303 A.3d 425
Pa.2023Background
- Grandparents lived with Parents and the two children from 2017 until Parents moved out with the children on May 2, 2022.
- Grandparents filed a custody complaint (July 20, 2022) seeking shared legal and partial physical custody under 23 Pa.C.S. § 5325(3).
- The trial court initially found no standing under § 5324 but later (Oct. 6, 2022) issued a Standing Order concluding Grandparents had standing under § 5325(3); the court emphasized the order addressed only standing, not custody merits.
- Parents appealed; the Superior Court quashed the appeal as interlocutory. Parents sought discretionary review in the Pennsylvania Supreme Court limited to whether the Standing Order was immediately appealable as a collateral order under Pa.R.A.P. 313.
- The Supreme Court held separability and importance prongs of Rule 313 were satisfied but concluded the irreparability prong failed because Parents could raise the standing issue on appeal from a final custody order; the Court affirmed the Superior Court’s quashal.
Issues
| Issue | Parents' Argument | Grandparents' Argument | Held |
|---|---|---|---|
| Whether the trial court's order finding Grandparents have standing under §5325(3) is immediately appealable as a collateral order under Pa.R.A.P. 313 | The Standing Order meets separability, importance, and irreparability; delaying review would irreparably burden Parents’ fundamental parental rights and force costly, intrusive litigation | Grandparents (and the Court) conceded separability and importance but argued irreparability fails because appellate review is available after a final custody order and Parents could seek interlocutory permission under Pa.R.A.P. 312 | The Court: separability and importance satisfied, but irreparability not met — the order is not a collateral order immediately appealable under Rule 313; Superior Court's quash affirmed |
Key Cases Cited
- K.C. v. L.A., 128 A.3d 774 (Pa. 2015) (applies collateral order doctrine to standing/intervention issues in custody context)
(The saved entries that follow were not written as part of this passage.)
(** Reading one's own history: the first [count] pending entries of the
    consumer; their delivery time becomes [t]. *)
Fixpoint redeliver (c : string) (t : Z) (count : nat) (pel : list pending)
    : list entry * list pending :=
  match pel with
  | [] => ([], [])
  | p :: pel' =>
    match count with
    | O => ([], pel)
    | S n =>
      if bool_decide (p_consumer p = c)
      then let '(es, pel'') := redeliver c t n pel' in
           (p_entry p :: es, Pending (p_entry p) c t :: pel'')
      else let '(es, pel'') := redeliver c t (S n) pel' in (es, p :: pel'')
    end
  end.

(** Not acknowledged: every pending entry but [id]. *)
Definition ack (id : string) (gr : group) : group :=
  Group (g_undelivered gr)
    (List.filter (fun p => negb (String.eqb (show_id (e_id (p_entry p))) id)) (g_pel gr)).

(** An entry trimmed from the stream stays pending, but its fields are gone. *)
Definition present (st : stream) (e : entry) : bool := bool_decide (e ∈ s_entries st).
Definition read_back (st : stream) (e : entry) : entry :=
  if present st e then e else Entry (e_id e) [].

(** [XAUTOCLAIM]: walk the pending list, at most [tries] entries, claiming the
    idle ones until [count] are claimed and dropping those trimmed from the
    stream; the cursor is the next entry or ["0-0"] at the end. *)
Fixpoint claim_scan (st : stream) (c : string) (t minIdle : Z) (count tries : nat) (pel : list pending)
    : list entry * list pending * string :=
  match pel with
  | [] => ([], [], "0-0")
  | p :: pel' =>
    match count, tries with
    | O, _ | _, O => ([], pel, show_id (e_id (p_entry p)))
    | S n, S m =>
      if (minIdle <=? t - p_time p)%Z then
        if present st (p_entry p)
        then let '(es, pel'', next) := claim_scan st c t minIdle n m pel' in
             (p_entry p :: es, Pending (p_entry p) c t :: pel'', next)
        else claim_scan st c t minIdle (S n) m pel'
      else let '(es, pel'', next) := claim_scan st c t minIdle (S n) m pel' in (es, p :: pel'', next)
    end
  end.

Definition reached (start : string) (id : N) : bool :=
  String.eqb start "-" || match digits start with Some n => (n <=? Z.of_N id)%Z | None => false end.

(** Entries before the cursor are left alone. *)
Fixpoint claim_from (st : stream) (start : string) (c : string) (t minIdle : Z) (count : nat)
    (pel : list pending) : list entry * list pending * string :=
  match pel with
  | [] => ([], [], "0-0")
  | p :: pel' =>
    if reached start (e_id (p_entry p))
    then claim_scan st c t minIdle count (10 * count) pel
    else let '(es, pel'', next) := claim_from st start c t minIdle count pel' in (es, p :: pel'', next)
  end.

Definition autoclaim (st : stream) (start c : string) (t minIdle : Z) (count : nat) (gr : group)
    : list entry * group * string :=
  let '(es, pel, next) := claim_from st start c t minIdle count (g_pel gr) in
  (es, Group (g_undelivered gr) pel, next).

Definition live (t : Z) (v : option (string * Z)) : bool :=
  match v with Some (_, d) => (t <? d)%Z | None => false end.

Definition incr_value (v : option string) (n : Z) : Z :=
  match v with Some s => (Atoi s).1 + n | None => n end%Z.

(** ** What the commands promise, at server time [t] *)
Definition rspec (t : Z) {A} (c : rcmd A) : rstate -> A -> rstate -> Prop :=
  match c in rcmd A return rstate -> A -> rstate -> Prop with
  | HGet k f => fun s a s' => a = hash_at s k !! f /\ s' = s
  | HGetAll k => fun s a s' => a = hash_at s k /\ s' = s
  | HSet k fvs => fun s _ s' =>
      s' = set_hash k (foldl (fun h fv => <[fv.1 := fv.2]> h) (hash_at s k) fvs) s
  | HDel k f => fun s _ s' => s' = set_hash k (delete f (hash_at s k)) s
  | HIncrBy k f n => fun s a s' =>
      a = incr_value (hash_at s k !! f) n /\ s' = set_hash k (<[f := Itoa a]> (hash_at s k)) s
  | Del k => fun s _ s' => s' = del_key k s
  | SAdd k m => fun s _ s' => s' = set_set k ({[m]} ∪ set_at s k) s
  | SRem k m => fun s _ s' => s' = set_set k (set_at s k ∖ {[m]}) s
  | SMembers k => fun s a s' => Permutation a (elements (set_at s k)) /\ s' = s
  | ZAdd k m score => fun s _ s' => s' = set_zset k (<[m := score]> (zset_at s k)) s
  | ZRem k m => fun s _ s' => s' = set_zset k (delete m (zset_at s k)) s
  | ZRangeByScore k max => fun s a s' =>
      NoDup a /\ (forall m, m ∈ a <-> exists sc, zset_at s k !! m = Some sc /\ (sc <= max)%Z) /\ s' = s
  | LLen k => fun s a s' => a = Z.of_nat (length (list_at s k)) /\ s' = s
  | RPush k vs => fun s _ s' => s' = set_list k (list_at s k ++ vs) s
  | BLPop k => fun s a s' =>
      match list_at s k with
      | [] => a = None /\ s' = s
      | v :: l => a = Some v /\ s' = set_list k l s
      end
  | SetEx k v ttl => fun s _ s' => s' = set_str k (v, (t + ttl)%Z) s
  | SetNX k v ttl => fun s a s' =>
      if live t (r_str s !! k) then a = false /\ s' = s
      else a = true /\ s' = set_str k (v, (t + ttl)%Z) s
  | ExistsKey k => fun s a s' => a = live t (r_str s !! k) /\ s' = s
  | XAdd k maxlen fvs => fun s _ s' =>
      exists st, xadd_spec maxlen fvs (stream_at s k) st /\ s' = set_stream k st s
  | PipeXAdd k maxlen es => fun s _ s' =>
      exists st, xadds_spec maxlen es (stream_at s k) st /\ s' = set_stream k st s
  | PipeHGet kfs => fun s a s' => a = map (fun kf => hash_at s kf.1 !! kf.2) kfs /\ s' = s
  | Pipe cs => fun s _ s' => s' = pipe_run cs s
  | DelKeys ks => fun s _ s' => s' = foldr del_key s ks
  | XGroupCreate k g => fun s a s' =>
      match group_at s k g with
      | Some _ => a = false /\ s' = s
      | None => a = true /\
          s' = set_stream k (Stream (s_last (stream_at s k)) (s_entries (stream_at s k))
                 (<[g := Group (s_entries (stream_at s k)) []]> (s_groups (stream_at s k)))) s
      end
  | XReadNew k g c n => fun s a s' =>
      match group_at s k g with
      | None => a = [] /\ s' = s
      | Some gr => a = (deliver c t n gr).1 /\
          s' = set_stream k (update_group g (fun gr => (deliver c t n gr).2) (stream_at s k)) s
      end
  | XReadPending k g c n => fun s a s' =>
      match group_at s k g with
      | None => a = [] /\ s' = s
      | Some gr => a = map (read_back (stream_at s k)) (redeliver c t n (g_pel gr)).1 /\
          s' = set_stream k (update_group g
                 (fun gr => Group (g_undelivered gr) (redeliver c t n (g_pel gr)).2) (stream_at s k)) s
      end
  | XAck k g id => fun s _ s' => s' = set_stream k (update_group g (ack id) (stream_at s k)) s
  | XAutoClaim k g c minIdle start n => fun s a s' =>
      match group_at s k g with
      | None => a = ([], "0-0") /\ s' = s
      | Some gr => a = ((autoclaim (stream_at s k) start c t minIdle n gr).1.1, (autoclaim (stream_at s k) start c t minIdle n gr).2) /\
          s' = set_stream k (update_group g (fun gr => (autoclaim (stream_at s k) start c t minIdle n gr).1.2) (stream_at s k)) s
      end
  end.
- Shearer v. Hafer, 177 A.3d 850 (Pa. 2018) (explains final-order rule and narrow construction of collateral-order doctrine)
- Rae v. Pennsylvania Funeral Dirs. Ass'n, 977 A.2d 1121 (Pa. 2009) (codifies narrow application of collateral order review)
- In re Barnes Foundation, 871 A.2d 792 (Pa. 2005) (orders denying intervention must be appealed promptly or the right to appeal is lost)
- Beltran v. Piersody, 748 A.2d 715 (Pa. Super. 2000) (order granting intervention in custody action is not a collateral order)
- Troxel v. Granville, 530 U.S. 57 (2000) (recognizes parental due-process right to make child-rearing decisions)
- D.P. v. G.J.P., 146 A.3d 204 (Pa. 2016) (discusses parental rights and bifurcating standing from merits in custody litigation)
- K.W. v. S.L., 157 A.3d 498 (Pa. Super. 2017) (Superior Court decision holding an order granting in loco parentis standing could be collateral; not disapproved here)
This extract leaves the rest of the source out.